Thomas took after his father and became a doctor after getting his medical degree from Harvard. In 1956, he performed the first human bone marrow transplant.
Thomas, along with a small team of fellow researchers, including his wife Dottie, pursued transplantations throughout the 1960s and 1970s despite skepticism from the medical establishment.
They sought to cure blood cancers by destroying a patient's diseased bone marrow with near-lethal doses of radiation and chemotherapy and then rescuing the patient by transplanting healthy marrow. The aim was to establish a functioning and cancer-free blood and immune system.
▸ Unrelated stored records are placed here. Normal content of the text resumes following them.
(* ===== verification/Symbols.v ===== *)
(** * [crates/generate/src/rules.rs]: symbols, aliases, precedences and the
    metadata of a rule *)
From S2P Require Import Prelude.

(** An interned string: the 1-based raw id of [strpool.rs]. *)
Notation StrId := N (only parsing).

(** The discriminants are the declaration order, [External = 0] on. *)
Inductive SymbolType := External | End | EndOfNonTerminalExtra | Terminal | NonTerminal.
#[global] Instance SymbolType_eq_dec : EqDecision SymbolType.
Proof. solve_decision. Defined.

(** [kind as u8]. *)
Definition kind_code (k : SymbolType) : N :=
  match k with
  | External => 0
  | End => 1
  | EndOfNonTerminalExtra => 2
  | Terminal => 3
  | NonTerminal => 4
  end.

Definition kind_of_code (n : N) : SymbolType :=
  match n with
  | 0 => External
  | 1 => End
  | 2 => EndOfNonTerminalExtra
  | 3 => Terminal
  | _ => NonTerminal
  end%N.

Lemma kind_of_code_code k : kind_of_code (kind_code k) = k.
Proof. by destruct k. Qed.

Record Symbol := mkSymbol { kind : SymbolType; index : N }.
#[global] Instance Symbol_eq_dec : EqDecision Symbol.
Proof. solve_decision. Defined.
#[global] Instance Symbol_countable : Countable Symbol.
Proof.
  apply (inj_countable' (λ s, (kind_code (kind s), index s))
                        (λ '(k, i), mkSymbol (kind_of_code k) i)).
  intros [k i]. cbn. by rewrite kind_of_code_code.
Defined.

Definition is_terminal (s : Symbol) : bool := bool_decide (kind s = Terminal).
Definition is_non_terminal (s : Symbol) : bool := bool_decide (kind s = NonTerminal).
Definition is_external (s : Symbol) : bool := bool_decide (kind s = External).
Definition is_eof (s : Symbol) : bool := bool_decide (kind s = End).

(** The constructors cast a [usize] index to [u32]. *)
Definition non_terminal (i : N) : Symbol := mkSymbol NonTerminal (wrap_u32 i).
Definition terminal (i : N) : Symbol := mkSymbol Terminal (wrap_u32 i).
Definition external (i : N) : Symbol := mkSymbol External (wrap_u32 i).
Definition end_ : Symbol := mkSymbol End 0.
Definition end_of_nonterminal_extra : Symbol := mkSymbol EndOfNonTerminalExtra 0.

(** The derived [Ord]: kind first, then index. *)
Definition symbol_cmp (a b : Symbol) : comparison :=
  match (kind_code (kind a) ?= kind_code (kind b))%N with
  | Eq => (index a ?= index b)%N
  | c => c
  end.

Inductive Associativity := Left | Right.
#[global] Instance Associativity_eq_dec : EqDecision Associativity.
Proof. solve_decision. Defined.

Record Alias := mkAlias { value : StrId; is_named : bool }.
#[global] Instance Alias_eq_dec : EqDecision Alias.
Proof. solve_decision. Defined.

Inductive VariableType := Hidden | Auxiliary | Anonymous | Named.
#[global] Instance VariableType_eq_dec : EqDecision VariableType.
Proof. solve_decision. Defined.

Definition alias_kind (a : Alias) : VariableType := if is_named a then Named else Anonymous.

Inductive Precedence := PNone | PInteger (n : Z) | PName (name : StrId).
#[global] Instance Precedence_eq_dec : EqDecision Precedence.
Proof. solve_decision. Defined.

Record MetadataParams := mkMetadataParams {
  precedence : Precedence;
  associativity : option Associativity;
  dynamic_precedence : Z;
  alias : option Alias;
  field : option StrId;
  is_token : bool;
  is_main_token : bool;
}.
#[global] Instance MetadataParams_eq_dec : EqDecision MetadataParams.
Proof. solve_decision. Defined.

Definition default_params : MetadataParams :=
  mkMetadataParams PNone None 0 None None false false.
The procedure would go on to become the standard treatment for many sufferers of leukemia and lymphoma.
"He was brilliant, he was incredibly generous and he was quick to deflect praise from himself to the individuals around him," Appelbaum said.
"At the same time, while he was quiet and modest, he was stubborn," he added. "He believed in what he was doing and he was going to make it happen. It's hard to imagine today how hard it was to make this reality because it was against the prevailing medical wisdom."
Thomas joined the University of Washington faculty in 1963. In 1974, he became the first director of medical oncology at the Hutchinson Center. It is now one of the world's top cancer treatment and research institutions.
Thomas also edited the first two editions of the bone marrow transplantations reference book, "Hematopoietic Cell Transplantation," which would become a bible for the field.
"To the world, Don Thomas will forever be known as the father of bone marrow transplantation, but to his colleagues at Fred Hutch he will be remembered as a friend, colleague, mentor and pioneer," Larry Corey, president of the research center, said in a statement.
Thomas is survived by his wife, two sons and a daughter.